Я указала ей на пепельницу, но она была пуста. Тогда я показала на фотки дядек, под которыми вчера нашла письма, но теперь под фотографиями лежало что-то другое. Доминик посветила, и я снова еле подавила возглас изумления.
Под рамками фотографий дядек лежали наши собственные фото! Сделанные «полароидом». На них мы спали.
Мысли зароились в моей голове. То есть мадам приходила, пока мы спали, и сфотографировала нас. Зачем?!
Доминик только скорбно покачала головой.
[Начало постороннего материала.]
Fixpoint wf_json (j : json) : bool :=
  match j with
  | JNull | JBool _ => true
  | JNumber t => wf_number t
  | JString raw => wf_raw raw
  | JArray l => forallb wf_json l
  | JObject m => forallb (λ x, wf_raw x.1 && wf_json x.2) m
  end.

Fixpoint nesting (j : json) : Z :=
  match j with
  | JArray l => 1 + foldr (λ x, Z.max (nesting x)) 0 l
  | JObject m => 1 + foldr (λ x, Z.max (nesting x.2)) 0 m
  | _ => 0
  end%Z.

(** Only a number does not tell where it ends. *)
Definition open_ended (j : json) : bool := match j with JNumber _ => true | _ => false end.

(** What may follow a number. *)
Definition delimited (k : string) : Prop :=
  ∀ st, nfinal st = true → match k with EmptyString => True | String c _ => nstep st c = None end.

(** ** Induction on values *)

Section JsonInd.
Context (P : json → Prop).
Hypothesis (Hnull : P JNull) (Hbool : ∀ b, P (JBool b)) (Hnum : ∀ t, P (JNumber t))
  (Hstr : ∀ s, P (JString s)) (Harr : ∀ l, Forall P l → P (JArray l))
  (Hobj : ∀ m, Forall (λ x, P x.2) m → P (JObject m)).

Fixpoint json_nested_ind (j : json) : P j :=
  match j with
  | JNull => Hnull
  | JBool b => Hbool b
  | JNumber t => Hnum t
  | JString s => Hstr s
  | JArray l => Harr l ((fix go l : Forall P l := match l with
      | [] => Forall_nil_2 _ | x :: l' => Forall_cons_2 _ _ _ (json_nested_ind x) (go l') end) l)
  | JObject m => Hobj m ((fix go m : Forall (λ x, P x.2) m := match m with
      | [] => Forall_nil_2 _ | x :: m' => Forall_cons_2 _ _ _ (json_nested_ind x.2) (go m') end) m)
  end.
End JsonInd.

(** ** Lemmas: reading uses up input and needs no more fuel than it has *)

Lemma pmap_Parsed {A B} (f : A → B) p b r :
  pmap f p = Parsed b r → ∃ a, p = Parsed a r ∧ b = f a.
Proof. destruct p; simpl; intros [=]; subst. eauto. Qed.

Lemma length_skip s : String.length (skip s) ≤ String.length s.
Proof. induction s as [|c s IH]; simpl; [done|]. case_match; simpl; lia. Qed.

Lemma scan_string_rest st s raw r :
  scan_string st s = Parsed raw r → String.length r < String.length s.
Proof.
  revert st raw. induction s as [|c s IH]; intros st raw; simpl; [done|].
  repeat case_match; intros Hp; simplify_eq; try lia; try done;
    apply pmap_Parsed in Hp as (? & Hp%IH & _); lia.
Qed.

Lemma scan_number_rest st s t r :
  scan_number st s = Parsed t r → String.length r ≤ String.length s ∧ (nfinal st = false → String.length r < String.length s).
Proof.
  revert st t. induction s as [|c s IH]; intros st t; simpl; [by case_match; intros Hp; simplify_eq|].
  repeat case_match; intros Hp; simplify_eq; try (simpl; split; [lia|done]); try done.
  apply pmap_Parsed in Hp as (? & (? & _)%IH & _). lia.
Qed.

Lemma keyword_rest w s r : keyword w s = Parsed tt r → String.length r ≤ String.length s.
Proof.
  revert s. induction w as [|a w IH]; intros [|b s]; simpl; intros H; simplify_eq; try done.
  case_match; [|done]. apply IH in H. lia.
Qed.

Lemma scan_string_fuel st s : scan_string st s ≠ Exhausted.
Proof.
  revert st. induction s as [|c s IH]; intros st; simpl; [done|].
  repeat case_match; try done;
    match goal with |- pmap _ (scan_string ?st s) ≠ _ => specialize (IH st); by destruct (scan_string st s) end.
Qed.

Lemma scan_number_fuel st s : scan_number st s ≠ Exhausted.
Proof.
  revert st. induction s as [|c s IH]; intros st; simpl; [by case_match|].
  repeat case_match; try done.
  match goal with |- pmap _ (scan_number ?st s) ≠ _ => specialize (IH st); by destruct (scan_number st s) end.
Qed.

Lemma keyword_fuel w s : keyword w s ≠ Exhausted.
Proof. revert s. induction w as [|a w IH]; intros [|b s]; simpl; try done. case_match; [apply IH|done]. Qed.

Lemma next_Parsed {A} s (f : ascii → string → parsed A) a r :
  next s f = Parsed a r → ∃ c s', s = String c s' ∧ f c s' = Parsed a r.
Proof. destruct s; simpl; [done|]. eauto. Qed.

Lemma pbind_Parsed {A B} p (f : A → string → parsed B) b r :
  pbind p f = Parsed b r → ∃ a r', p = Parsed a r' ∧ f a r' = Parsed b r.
Proof. destruct p; simpl; [|done..]. eauto. Qed.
Наверное, в душе радовалась, что ее фотографии тут нет. Мне захотелось уйти из дома мадам. Что-то зловещее исходило и от двери в ее комнату, и от фотографий, и даже от фонарика. Наверняка старая ведьма его заколдовала. Иначе зачем ей настаивать, чтобы Доминик передала его именно мне?
Я снова поманила Доминик, на этот раз мы вышли на крыльцо.
– Listen! – прошептала она, – don’t you want to investigate this case? Like a real detective? You know, like Sherlok Holmes or miss Marple...[49]
Я покачала головой. Как ни странно, мне совершенно не хотелось расследовать дело мадам. Во-первых, мне хватило вчерашней погони оборотня за нами. Я в Париж отдыхать приехала. И папа меня просил ни во что не влезать. Во-вторых, раньше я расследовала дела, которые со мной лично никак не связаны. А тут еще неизвестно, до чего доведет такое расследование... Не хотелось бы стать чучелом в гостиной мадам.
В общем, я отказалась, сославшись на боль в мышцах. Доминик посоветовала мне сделать растяжку, а у самой в глазах явно горела мысль о расследовании.
Я удивилась, как же мне не пришло в голову сделать растяжку. Пойду-ка я сейчас на детскую площадку. Вдруг и трейсера там встречу своего?
– I’ll do it myself, – решила Доминик, – I’ll be Sherlok Holmes and I’ll investigate this case[50].
– Thanks, Dominique. Keep me informed. And good luck![51]
Я с облегчением отошла от крыльца домика мадам, перепрыгнула через большой ком земли, валявшийся на дорожке, в предрассветной темноте напоминавший дохлую кошку, и вдруг хихикнула. Просто представила себе нашу пухлую американку в клетчатой шляпе с трубкой во рту. Ну, настоящий Шерлок. Надо будет нарисовать.